As part of an overall treatment program, brain mapping may be recommended by your therapist. The brain map is cross referenced with your symptoms, which allows more targeted and specific protocols to maximize progress toward your goals. An online symptom tracker is used to report progress following each session to ensure the most accurate information is being used to inform treatment decisions.
The EEG is a way to measure activity in your brain. Your brain is electric. Every thought you think, every emotion you feel, and every sensation you have is due to the electrical firing of neurons. The EEG or electroencephalograph shows this activity instantaneously, within a few thousandths of a second after it occurs in the brain.
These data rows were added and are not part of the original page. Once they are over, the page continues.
Lemma poll_transmit_no_panic c now : snd (poll_transmit c now) <> Panic.
Proof.
  unfold poll_transmit. destruct (tc_outstanding c) as [|s others].
  - destruct (_ && negb _).
    { unfold poll_data. destruct (_ =? 0); [done |]. destruct (_ =? 0); [done |]. by rewrite pop_front_n_spec. }
    match goal with |- context [if ?b then poll_fin _ _ else _] => by destruct b end.
  - unfold poll_outstanding. destruct (os_sent_at s); [|done]. destruct (_ <? _); [done |]. by destruct (_ <=? _).
Qed.

Lemma dispatch_existing_table reserve t c tuple seg now :
  table_inv t -> sg_wf seg ->
  table_inv (fst (dispatch_existing reserve t c tuple seg now)) /\
  snd (dispatch_existing reserve t c tuple seg now) <> Panic.
Proof.
  intros Hi Hwf. unfold dispatch_existing. destruct (precheck c seg); [done |].
  destruct (receive_segment_table reserve t tuple seg now Hi Hwf) as [H1 H2].
  destruct (receive_segment reserve t tuple seg now) as [t' r]. cbn [fst snd] in *.
  destruct (list_find _ _) as [[i c']|]; [|done]. split; [done | by apply answer_no_panic].
Qed.

Lemma dispatch_open_table reserve t tuple seg now entropy :
  reserve_ok reserve -> table_inv t -> sg_wf seg ->
  table_inv (fst (dispatch_open reserve t tuple seg now entropy)) /\
  snd (dispatch_open reserve t tuple seg now entropy) <> Panic.
Proof.
  intros Hres Hi Hwf. unfold dispatch_open.
  destruct (admit_syn_table t tuple (Z.of_nat (length (sg_payload seg))) Hi) as (H1 & H2 & H3).
  destruct (admit_syn t tuple _) as [t1 [u|e|]]; cbn [fst snd] in *; subst t1; [|done|done].
  destruct entropy as [random|]; [|done].
  pose proof (allocate_handle_no_panic (prune_pending t) (rotate_left64 random 17)) as H4.
  destruct (allocate_handle _ _) as [h|e|]; [|done|done].
  destruct (receive_syn_table reserve (prune_pending t) h tuple seg (wrap32 (Z.shiftr random 32)) Hres H2
    (wrap32_range _) Hwf) as [H5 H6].
  destruct (receive_syn _ _ _ _ _ _) as [t2 [h'|e|]]; cbn [fst snd] in *; [|done|done].
  destruct (find_tuple_mut t2 tuple) as [[i c]|] eqn:Hf; [|done]. apply list_find_Some in Hf as (Hic & _ & _).
  pose proof (tcp_step_table t2 i c (OPoll now) H5 Hic I) as H7. cbn [tcp_step] in H7.
  pose proof (poll_transmit_no_panic c now) as H8.
  destruct (poll_transmit c now) as [c' [r|e|]]; cbn [fst snd] in *; done.
Qed.

Lemma receive_packet_table reserve t tuple seg now entropy :
  reserve_ok reserve -> table_inv t -> sg_wf seg -> tuple_wf tuple ->
  table_inv (fst (receive_packet reserve t tuple seg now entropy)) /\
  snd (receive_packet reserve t tuple seg now entropy) <> Panic.
Proof.
  intros Hres Hi Hwf [Ha Hb]. unfold receive_packet.
  assert (validate_segment tuple seg <> Panic) as Hv by (unfold validate_segment; by destruct (_ || _)).
  destruct (validate_segment tuple seg); [|done..].
  destruct (unanswerable_ok _ Ha) as [x ->]. destruct (unanswerable_ok _ Hb) as [y ->].
  destruct (x || y); [done |]. destruct (find_tuple_mut t tuple) as [[i c]|]; [by apply dispatch_existing_table |].
  destruct (has_flag _ TCP_FLAG_RST); [done |]. destruct (_ || _); [done |].
  destruct (negb _); [done |]. by apply dispatch_open_table.
Qed.

(** ** Replies *)

Definition replies_reset (r : result TcpConnectionError TcpDispatch) : bool :=
  match r with
  | Ok d => match td_reply d with Some t => has_flag (tx_flags t) TCP_FLAG_RST | None => false end
  | _ => false
  end.

Lemma receive_packet_existing reserve t tuple seg now entropy i c :
  find_tuple_mut t tuple = Some (i, c) ->
  receive_packet reserve t tuple seg now entropy = (t, Err InvalidState) \/
  receive_packet reserve t tuple seg now entropy = (t, Panic) \/
  receive_packet reserve t tuple seg now entropy = dispatch_existing reserve t c tuple seg now.
Proof.
  intros Hf. unfold receive_packet. rewrite Hf.
  unfold validate_segment. destruct (_ || _); [by left |].
  unfold unanswerable, idx. destruct (tt_local_address tuple !! 0%nat); [|by right; left].
  destruct (tt_remote_address tuple !! 0%nat); [|by right; left]. destruct (_ || _); [by left | by right; right].
Qed.

Lemma existing_no_reset reserve t c tuple seg now :
  has_flag (sg_flags seg) TCP_FLAG_RST = true ->
  replies_reset (snd (dispatch_existing reserve t c tuple seg now)) = false.
Proof.
  intros Hrst. unfold dispatch_existing.
  destruct (precheck c seg) as [d|] eqn:Hp.
  - unfold precheck in Hp. rewrite Hrst in Hp. cbn [negb andb] in Hp.
    destruct (bool_decide _).
    + destruct (_ && _); [|done]. by simplify_eq.
    + destruct (negb _); [|done]. destruct (_ <? _); by simplify_eq.
  - destruct (receive_segment reserve t tuple seg now) as [t' r].
    destruct (list_find _ _) as [[i c']|]; [|done]. cbn [snd]. unfold answer. rewrite Hrst.
    destruct r as [e|e|]; [| by destruct e | done]. destruct (bool_decide _); [|done]. by destruct (_ && _).
Qed.

(** ** Claims *)

(** Routing any well-formed segment, with any outcome of allocation and entropy, keeps the table invariant
    and never panics. *)
Theorem tcp_dispatch_invariant reserve t tuple seg now entropy
    (Hres : reserve_ok reserve) (Hi : table_inv t) (Hwf : sg_wf seg) (Ht : tuple_wf tuple) :
  let '(t', r) := receive_packet reserve t tuple seg now entropy in table_inv t' /\ r <> Panic.
Proof.
  pose proof (receive_packet_table reserve t tuple seg now entropy Hres Hi Hwf Ht) as H.
  by destruct (receive_packet _ _ _ _ _ _).
Qed.

Definition listening_table : TcpConnectionTable :=
  fst (table_run (TcpConnectionTable_new 4) [TListen small_reserve 5 1 ANY 80 demo_listen]).

Lemma listening_table_inv : table_inv listening_table.
Proof.
  apply table_run_inv; [by apply empty_table |]. apply Forall_cons; split; [|apply Forall_nil_2].
  unfold table_op_ok, config_ok. cbn. widths. lia.
Qed.

Lemma demo_peer_wf : tuple_wf demo_peer.
Proof. split; (split; [reflexivity | cbn; solve_bytes]). Qed.

Lemma tcp_dispatch_invariant_witness :
  let '(t', r) := receive_packet small_reserve listening_table demo_peer (client_segment 2 100 0) 3 (Some 12345678901)
  in table_inv t' /\ r <> Panic.
Proof.
  apply (tcp_dispatch_invariant small_reserve listening_table demo_peer (client_segment 2 100 0) 3 (Some 12345678901)
    small_reserve_ok listening_table_inv); [apply client_segment_wf; widths; lia | exact demo_peer_wf].
Defined.

(** A reset is never answered with a reset, whatever connection or listener it meets, so two stacks
    cannot keep resetting each other. *)
Theorem tcp_no_reset_for_reset reserve t tuple seg now entropy
    (Hrst : has_flag (sg_flags seg) TCP_FLAG_RST = true) :
  replies_reset (snd (receive_packet reserve t tuple seg now entropy)) = false.
Proof.
  destruct (find_tuple_mut t tuple) as [[i c]|] eqn:Hf.
  - destruct (receive_packet_existing reserve t tuple seg now entropy i c Hf) as [->|[->| ->]]; [done | done |].
    by apply existing_no_reset.
  - unfold receive_packet. rewrite Hf. destruct (validate_segment tuple seg); [|done..].
    destruct (unanswerable (tt_local_address tuple)) as [x| |]; [|done..].
    destruct (unanswerable (tt_remote_address tuple)) as [y| |]; [|done..].
    destruct (x || y); [done |]. by rewrite Hrst.
Qed.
EEG shows us the activity and the coordination of activity of the cortex – the outermost layer of the brain. This is the part of the brain responsible for higher functions like thinking, deciding, and acting. It can show areas of the brain where there is too little or too much activity. It can also show when areas of the brain are not coordinating their activity properly. By studying the EEG in 19 areas of your brain, and cross referencing with the symptoms you report, we are often able to see the reason for your struggles. And once we can see it, we can target it for change with neurofeedback.
Your brain is incredibly complex. Just looking at the EEG is not enough to get to the bottom of it. We can “see” your brain much more clearly when we use sophisticated computerized analysis tools to study your brain’s electrical activity and combine that with what you are reporting as challenges. This process is called quantitative EEG or qEEG. Complicated mathematical and statistical analysis of EEG activity is now a primary tool in neuroscience. It is used in computational neuroscience research centers all over the world to study ADHD, autism spectrum disorder, depression and bipolar disorder, PTSD and other anxiety disorders, learning disabilities, and memory disorders such as Alzheimer’s Disease and other forms of dementia.
Electroencephalography (EEG) is the measurement of electrical patterns at the surface of the scalp, which reflect cortical activity, and are commonly referred to as “brainwaves”.